» **Problem**: Find the word "AttachDevice" in the records below. List each line containing it.
━━━━━━
Lemma map_hypervisor_bar pt id bars b s : hypervisor_has pt id bars s → b ∈ bars →
  ends (range ← PcieRoot.alloc_hypervisor_resource (PciBarInfo.bar_type b) (PciBarInfo.size b);
        s ← get;
        base ← of_outcome (unwrap_option (PciRootResources.physical_to_pci_addr (PageAddrRange.base range) (PcieRoot.resources s)));
        unwrap (PcieRoot.on_device id (PciDevice.set_bar_addr (PciBarInfo.index b) base))) s
    (λ (_ : result PciError.t unit) s', hypervisor_has pt id bars s').
Proof.
  intros [Hinv (d & Hd & Ho & Hbars)] Hb. destruct (inv_devices _ _ Hinv id d Hd) as [Hwf _].
  assert (0 < PciBarInfo.size b ≤ 2 ^ 63) as Hsize.
  { destruct Hwf as (_ & _ & Hw & _). rewrite Hbars, list.Forall_forall in Hw. destruct (Hw b Hb) as (_ & _ & Hp & Hlt).
    apply power_of_two_max in Hp; [|done]. done. }
  apply ends_bind. eapply ends_impl; [by apply alloc_hypervisor_resource_inv|].
  intros [range|e] s' (Hinv' & Ha & Hr); [|split; [done|]; exists d; by rewrite Ha].
  destruct (Hr range eq_refl) as [base Hbase].
  apply ends_bind. eapply ends_pure; [done|]. cbn beta match. apply ends_bind. eapply ends_pure; [rewrite Hbase; done|]. cbn beta match.
  destruct (on_hypervisor_device pt id bars s' (PciDevice.set_bar_addr (PciBarInfo.index b) base) (λ x, is_ok x = true)) as ([[]|e] & s'' & E & Hh & Hok).
  - split; [done|]. exists d. by rewrite Ha.
  - intros d' Hwf' Hb'. apply set_bar_addr_spec; [done|]. by rewrite Hb'.
  - eapply ends_pure; [unfold unwrap; rewrite E; reflexivity|]. done.
  - done.
Qed.

Lemma take_and_enable_inv vid did pt s : root_inv pt s →
  ends (PcieRoot.take_and_enable_hypervisor_device vid did) s (λ _ s', root_inv pt s').
Proof.
  intros Hinv. unfold PcieRoot.take_and_enable_hypervisor_device. apply ends_bind. eapply ends_pure; [done|]. cbn beta match zeta.
  apply ends_bind. destruct (position _ (device_arena s)) as [id|] eqn:Ep; [|by eapply ends_pure].
  eapply ends_pure; [done|]. cbn [ok_or].
  destruct (negb _); [by eapply ends_pure|]. destruct (position_Some _ _ _ Ep) as (d & Hd & _).
  apply ends_bind. eapply ends_impl; [by apply take_hypervisor_device|].
  intros [[]|e] s1 [Hinv1 Hh]; [|done]. specialize (Hh eq_refl).
  apply ends_bind. eapply ends_pure; [rewrite Hd; done|]. cbn beta match zeta.
  set (bars := PciDevice.bar_info d) in *.
  apply ends_bind. eapply ends_impl; [apply (ends_for_each _ bars (hypervisor_has pt id bars))|]; [|done|].
  { intros b s2 Hb Hs2. by apply map_hypervisor_bar. }
  intros [[]|e] s2 Hs2; [|by apply Hs2].
  assert (∀ (c : bool) name s, hypervisor_has pt id bars s →
    ends (if c then PcieRoot.on_device id (modify (PciDevice.modify_command name 1)) else mret tt) s
      (λ _ s', hypervisor_has pt id bars s')) as Hen.
  { intros [] name s3 Hs3; [by apply enable_hypervisor_device|by eapply ends_pure]. }
  apply ends_bind. eapply ends_impl; [by apply Hen|]. intros [[]|e] s3 Hs3; [|by apply Hs3].
  apply ends_bind. eapply ends_impl; [by apply Hen|]. intros [[]|e] s4 Hs4; [|by apply Hs4].
  apply ends_bind. eapply ends_impl; [by apply enable_hypervisor_device|]. intros [[]|e] s5 Hs5; [|by apply Hs5].
  eapply ends_pure; [done|]. apply Hs5.
Qed.

(** ** The IOMMU *)
Lemma attach_inv pt id d s : root_inv pt s → device_arena s !! id = Some d →
  (∃ g, PciDevice.owner d = Some g ∧ attached (address d) g) →
  root_inv pt (PcieRoot.set_arena (<[id := PciDevice.set_iommu_attached d]> (device_arena s)) s).
Proof.
  intros Hinv Hd Hat. destruct (inv_devices _ _ Hinv id d Hd) as [Hwf [_ Ho]]. destruct (proj2 (inv_tree _ _ Hinv) id d Hd) as [He _].
  eapply update_device; [done|done|by apply set_common_wf|by destruct d|by destruct d|].
  split; [by destruct d|]. replace (PciDevice.owner (PciDevice.set_iommu_attached d)) with (PciDevice.owner d) by (by destruct d).
  destruct (PciDevice.owner d) as [g|]; [|by destruct d]. intros Hg. destruct (Ho Hg) as [Hen _]. split; [|by destruct d].
  intros sp Hsp. rewrite <-(Hen sp) by (by destruct d). by destruct d, sp.
Qed.

(** ** Histories *)
(** What happens to the root complex after it was probed: configuration writes of VMs,
    the distribution of devices and resources, an IOMMU that takes a device, and any
    change of the pages that leaves the mapped BAR pages as they are. *)
Inductive pci_op :=
  | ConfigWrite (g : PageOwnerId.t) (offset value len : Z)
  | TakeHostDevices
  | TakeHostResource (ty : PciResourceType.t)
  | TakeHypervisorDevice (vendor_id device_id : Z)
  | AttachDevice (id : nat)
  | PagesChange (pt : PageTracker.t).
Abbreviation pci_state := (PageTracker.t * PcieRoot.t H)%type.

Definition run_op (op : pci_op) (st : pci_state) : outcome pci_state :=
  let '(pt, s) := st in
  match op with
  | ConfigWrite g offset value len => s' ← PcieRoot.emulate_config_write offset value len pt g s; Returns (pt, s')
  | TakeHostDevices => Returns (pt, PcieRoot.take_host_devices s)
  | TakeHostResource ty => '(_, s') ← PcieRoot.take_host_resource ty s; Returns (pt, s')
  | TakeHypervisorDevice v d => '(_, s') ← PcieRoot.take_and_enable_hypervisor_device v d s; Returns (pt, s')
  | AttachDevice id => '(_, s') ← PcieRoot.on_device id (modify PciDevice.set_iommu_attached) s; Returns (pt, s')
  | PagesChange pt' => Returns (pt', s)
  end.
Definition admissible (op : pci_op) (st : pci_state) : Prop :=
  match op with
  | ConfigWrite _ offset _ _ => 0 ≤ offset
  | AttachDevice id => ∃ d g, device_arena st.2 !! id = Some d ∧ PciDevice.owner d = Some g
  | PagesChange pt' => keeps_bars st.1 pt'
  | _ => True
  end.
(** The device that an operation attaches is known to the IOMMU. *)
Definition known_to_iommu (op : pci_op) (st : pci_state) : Prop :=
  match op with
  | AttachDevice id => ∀ d g, device_arena st.2 !! id = Some d → PciDevice.owner d = Some g → attached (address d) g
  | _ => True
  end.
Inductive reachable (s0 : PcieRoot.t H) : pci_state → Prop :=
  | reachable_init pt : reachable s0 (pt, s0)
  | reachable_step st op st' : reachable s0 st → admissible op st → run_op op st = Returns st' → reachable s0 st'.

Lemma run_op_inv op st : root_inv st.1 st.2 → admissible op st → known_to_iommu op st →
  ∃ st', run_op op st = Returns st' ∧ root_inv st'.1 st'.2.
Proof using HWL RFL.
  destruct st as [pt s]. cbn [fst snd]. intros Hinv Hadm Hknown.
  destruct op as [g off v len| |ty|vid did|id|pt']; cbn [run_op admissible known_to_iommu fst snd] in *.
  - destruct (config_write_inv pt off v len g s Hinv Hadm) as (s' & -> & Hs' & _). eexists. by split.
  - eexists. split; [done|]. by apply take_host_devices_inv.
  - destruct (take_host_resource_inv ty pt s Hinv) as (x & s' & -> & Hs'). eexists. by split.
  - destruct (take_and_enable_inv vid did pt s Hinv) as (x & s' & -> & Hs'). eexists. by split.
  - destruct Hadm as (d & g & Hd & Hg). unfold PcieRoot.on_device. rewrite Hd. eexists. split; [done|].
    apply attach_inv; eauto.
  - eexists. split; [done|]. destruct Hinv as [Hrs Ht Hds]. split; [done..|]. intros id d Hd. destruct (Hds id d Hd). split; [done|].
    eapply owner_safe_keep; [done|done|apply same_resources_refl|done].
Qed.

(** The enumeration of the hierarchy, from the first bus of the root complex. *)
Lemma probe_spec_root ecam cs rs : ecam_ok ecam cs → 0 ≤ BusRange.start (PciConfigSpace.bus_range cs) ≤ Bus.max →
  ∃ r, PcieRoot.probe ecam cs rs = Returns r ∧ ∀ s, r = Ok s →
    PcieRoot.resources s = rs ∧ tree_ok (device_arena s) (PciBus.devices (root_bus s)) ∧ Forall unused (device_arena s).
Proof using HWL RFL.
  intros Hok Hb. unfold PcieRoot.probe.
  destruct (enumerate_enumerates ecam cs 256 Hok (BusRange.start (PciConfigSpace.bus_range cs)) []) as (r & a & -> & Hr).
  { assert (Bus.max = 255) by done. lia. }
  eexists. split; [done|]. destruct r as [bus|e]; [|done]. intros s [= <-].
  destruct (Hr bus eq_refl) as (_ & Hids & _ & Hnew). split; [done|]. split.
  - split; [done|]. intros j d Hd. apply Hnew; [cbn; lia|done].
  - apply Forall_lookup. intros j d Hd. apply (Hnew j d); [cbn; lia|done].
Qed.
Lemma reachable_inv s0 st : (∀ a g, attached a g) → (∀ pt, root_inv pt s0) → reachable s0 st → root_inv st.1 st.2.
Proof using HWL RFL.
  intros Hat H0'. induction 1 as [pt|st op st' _ IH Hadm E]; [apply H0'|].
  destruct (run_op_inv op st IH Hadm) as (st'' & E' & Hinv); [destruct op; cbn; auto|]. congruence.
Qed.
Lemma probe_inv ecam cs rs s0 pt : ecam_ok ecam cs → 0 ≤ BusRange.start (PciConfigSpace.bus_range cs) ≤ Bus.max → resources_ok rs →
  PcieRoot.probe ecam cs rs = Returns (Ok s0) → root_inv pt s0.
Proof using HWL RFL.
  intros Hok Hb Hrs E. destruct (probe_spec_root ecam cs rs Hok Hb) as (r & E' & Hr).
  destruct (Hr s0) as (Hres & Ht & Hun); [congruence|]. split; [congruence|done|]. intros id d Hd.
  rewrite list.Forall_forall in Hun. destruct (Hun d) as [Hwf Ho Ha Hs]; [by eapply list_elem_of_lookup_2|].
  split; [done|]. split; [by rewrite Ha|]. by rewrite Ho.
Qed.
End invariant.

(** More devices behind the IOMMU are harmless. *)
Lemma root_inv_mono `{HW : ConfigHw H} `{RF : RegisterFields} (att att' : Z → PageOwnerId.t → Prop) pt (s : PcieRoot.t H) :
  (∀ a g, att a g → att' a g) → root_inv att pt s → root_inv att' pt s.
Proof.
  intros Ha [Hrs Ht Hds]. split; [done..|]. intros id d Hd. destruct (Hds id d Hd) as (Hwf & Hat & Ho). split; [done|].
  split; [naive_solver|done].
Qed.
━━━━━━
» **Answer to this exercise**:
  | AttachDevice (id : nat)
  | AttachDevice id => '(_, s') ← PcieRoot.on_device id (modify PciDevice.set_iommu_attached) s; Returns (pt, s')
  | AttachDevice id => ∃ d g, device_arena st.2 !! id = Some d ∧ PciDevice.owner d = Some g
  | AttachDevice id => ∀ d g, device_arena st.2 !! id = Some d → PciDevice.owner d = Some g → attached (address d) g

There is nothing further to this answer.